Itty Bitty Teacup Raptors

It’s been an interesting week since the chicks hatched. Last Friday afternoon I looked out the window to see both the girls scratching around in their run. When I went out to check on the eggs I found this, along with an egg currently in the process of hatching.


Mothers of the year. As soon as the chick hatched and began moving around the girls both freaked and abandoned the nest. When I saw the pip in the second egg my stress levels went through the roof, because once an egg pips, without the humidity of a sitting broody the egg membrane can dry out and shrink wrap the chick inside, preventing it from being able to free itself on its own. Assisted hatches are dangerous and best avoided when possible. During hatching the chick’s blood supply is still linked with the egg membrane, and the yolk sack is still outside the body. During hatching both are drawn into the abdominal cavity, and if the egg is cracked open too quickly it can kill the chick.

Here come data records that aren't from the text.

(** ** Numbers *)
Lemma digit_char x : (x < 10)%N -> digit (pretty_N_char x) = Some (Z.of_N x).
Proof.
  intros Hx. assert (forall m, (m < 10)%nat -> digit (pretty_N_char (N.of_nat m)) = Some (Z.of_nat m)) as H.
  { intros m Hm. do 10 (destruct m as [|m]; [reflexivity|]). lia. }
  specialize (H (N.to_nat x) ltac:(lia)). rewrite N2Nat.id in H. rewrite H. f_equal. lia.
Qed.
(** What a decimal number is read as: the digits printed before [s] and a text [t]. *)
Lemma digits_pretty_go x s t : (0 < x)%N -> digits 0 (chars (pretty_N_go x s) ++ t) = digits (Z.of_N x) (chars s ++ t).
Proof.
  revert s. induction x as [x IH] using (well_founded_induction N.lt_wf_0). intros s Hx. rewrite pretty_N_go_step by done.
  assert (Hm : (x `mod` 10 < 10)%N) by (by apply N.mod_lt). pose proof (N.div_mod x 10 ltac:(done)) as Hd.
  destruct (decide (x `div` 10 = 0)%N) as [H0|H0].
  - rewrite H0, pretty_N_go_0. cbn [chars String.list_ascii_of_string app digits]. rewrite digit_char by done. f_equal. lia.
  - rewrite IH; [|apply N.div_lt; lia|lia]. cbn [chars String.list_ascii_of_string app digits]. rewrite digit_char by done. f_equal. lia.
Qed.
Lemma head_pretty_go x s : (0 < x)%N -> exists c d r, chars (pretty_N_go x s) = c :: r /\ digit c = Some d.
Proof.
  revert s. induction x as [x IH] using (well_founded_induction N.lt_wf_0). intros s Hx. rewrite pretty_N_go_step by done.
  destruct (decide (x `div` 10 = 0)%N) as [H0|H0]; [|apply IH; [by apply N.div_lt|by apply N.neq_0_lt_0]].
  rewrite H0, pretty_N_go_0. eexists _, _, _. split; [reflexivity|]. apply digit_char. by apply N.mod_lt.
Qed.
Lemma length_pretty_go (k : nat) x s : (x < 10 ^ N.of_nat k)%N -> (length (chars (pretty_N_go x s)) <= k + length (chars s))%nat.
Proof.
  revert x s. induction k as [|k IH]; intros x s Hx.
  - assert (x = 0)%N as -> by (cbn in Hx; lia). by rewrite pretty_N_go_0.
  - destruct (decide (x = 0)%N) as [->|H0]; [rewrite pretty_N_go_0; lia|]. rewrite pretty_N_go_step by lia.
    etransitivity; [apply IH|unfold chars; cbn; lia]. apply N.div_lt_upper_bound; [done|]. rewrite Nat2N.inj_succ, N.pow_succ_r' in Hx. exact Hx.
Qed.
Lemma scan_digit c s d : digit c = Some d -> scan_zu (c :: s) = Some (digits 0 (c :: s)).
Proof. intros H. unfold scan_zu, number. destruct c as [[] [] [] [] [] [] [] []]; try discriminate H; reflexivity. Qed.
Lemma scan_to_string n t : (0 < n)%nat -> match t with [] => True | c :: _ => digit c = None end -> scan_zu (to_string n ++ t) = Some (Z.of_nat n).
Proof.
  intros Hn Ht. unfold to_string. assert (pretty (N.of_nat n) = pretty_N_go (N.of_nat n) "") as -> by (unfold pretty, pretty_N; by rewrite decide_False by lia).
  destruct (head_pretty_go (N.of_nat n) "" ltac:(lia)) as (c & d & r & Hc & Hd).
  assert (scan_zu (chars (pretty_N_go (N.of_nat n) "") ++ t) = Some (digits 0 (chars (pretty_N_go (N.of_nat n) "") ++ t))) as -> by (rewrite Hc; by apply (scan_digit c (r ++ t) d)).
  rewrite digits_pretty_go by lia. cbn [chars String.list_ascii_of_string app]. f_equal. destruct t as [|c' t]; cbn; [|rewrite Ht]; lia.
Qed.
Lemma to_string_short n : Z.of_nat n <= max_string -> (length (to_string n) <= 19)%nat.
Proof.
  intros Hn. unfold to_string, pretty, pretty_N. case_decide; [cbn; lia|]. etransitivity; [apply (length_pretty_go 19)|cbn; lia].
  unfold max_string in Hn. apply N2Z.inj_lt. rewrite nat_N_Z. change (Z.of_N (10 ^ N.of_nat 19)) with (10 ^ 19). lia.
Qed.

(** ** One message *)
Section Sock.
Context (max : nat) (Hmax : (28 <= max)%nat).

Fixpoint parts (turns : nat) (data : bytes) : Net :=
  match turns, data with S turns, _ :: _ => take max data :: parts turns (drop max data) | _, _ => [] end.
(** The datagrams of a message. *)
Definition frames (m : bytes) : Net :=
  if (length m <=? max)%nat then [m] else (LOC_IPC_HEAD ++ to_string (length m)) :: parts (length m) m.
(** A message that is not taken for another thing: it is not empty, its length is a
    [uint32_t], and one that fits starts neither like the header of a long one nor with the
    text that stops a listener. *)
Definition plain (m : bytes) : Prop :=
  m <> [] /\ Z.of_nat (length m) < 2 ^ 32 /\
  ((length m <= max)%nat -> take (length MSG_ABORT) (padded max m) <> MSG_ABORT /\ take (length LOC_IPC_HEAD) (padded max m) <> LOC_IPC_HEAD).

I managed to coax both the girls back to the nest, but because they left the nest as soon as the first chick hatched they weren’t bonded to it, viewed it as an intruder, and began pecking at it. I quickly scooped the chick out of the nest and the girls settled in to hatch the second egg. Stress levels rising. At that point I wasn’t thinking clearly about the lack of bonding and assumed I had two homicidal broodies that would be set to kill the second chick once it hatched. As if to confirm my fears, the chick poked its beak out of the pip, cheeped, and received a pretty harsh peck to the face that chipped part of its egg tooth off. I quickly turned the egg to the side so the girls couldn’t see the beak and they happily settled back in.

Stress level status: Through the roof.

I decided to risk them abandoning the nest and moved them into the house where I could keep a closer eye on them. Luckily for me, my temporary nesting box was a Bergan Stack-N-Stor container so I was able to pull the whole thing out. I set up a brooder with a heat lamp for the first chick and spent the next half hour listening to it cry because it was alone. Did you know that listening to baby chicken scream at ear piercing decibels raises stress levels? At that point I decided to try putting a fake egg next to it, which thankfully tricked it into thinking it had a friend and it finally fell asleep.


The second chick finally hatched around 5:00 and Zeste went homicidal. I evicted her out to the coop and Sel settled in to sit on the chick. I was also able to slip the second chick under Sel without her putting up much fuss. Hens bond with their chicks, and the chicks to the hen, during the first day and/or night as the chicks are under the hen. Chickens are more docile at night, so when grafting chicks onto a hen it’s best to do it after dark. Still hoping Zeste would take to them, once it was dark out I tried bringing her back in and transferred one of the chicks to her. She settled in and everything seemed to be going well.


I was woken in the morning by the sound of a chick screaming and Zeste cursing. Nope, not going to work. Zeste was promptly evicted to the coop to await having her broodiness broken later. It turns out she neither wants nor likes chicks, and I have a feeling she was only brooding the eggs because Sel was. Add it to her list of strangely endearing quirks.


Luckily Sel has turned out be a… Well maybe not an excellent caretaker, but a decent one. She finds bugs and calls the chicks over to feed them, but she definitely doesn’t subscribe to helicopter parenting. So far she’s left the chicks crying while she strolled away to enjoy dandelion greens, and has sent chicks flying with a wayward kick as she foraged more times than I can count. In a way it’s nice because when the chicks are tired from running after her I can let them nap in my hand and she won’t panic about having them taken from her. The only ones she won’t allow near the chicks are the cockerels, who she will actually chase down and pick a fight with if she gets the chance. Our coop runs on girl power.


Zeste has calmed down a bit and can be allowed out with the chicks. She will ignore the chicks for the most part, but if they approach her she will peck them. Never hard enough to elicit more than a surprised cheep, but I still don’t feel confident leaving them alone together so I’ve sectioned off a nursery area for Sel. Interestingly, Sel’s reaction to this is to tell the chick to move instead of getting angry with Zeste.


I’ve named them Tarte and Riz, as in Tarte au Riz or Belgian Rice Tart. This makes them the youngest of my chickens so receive their names.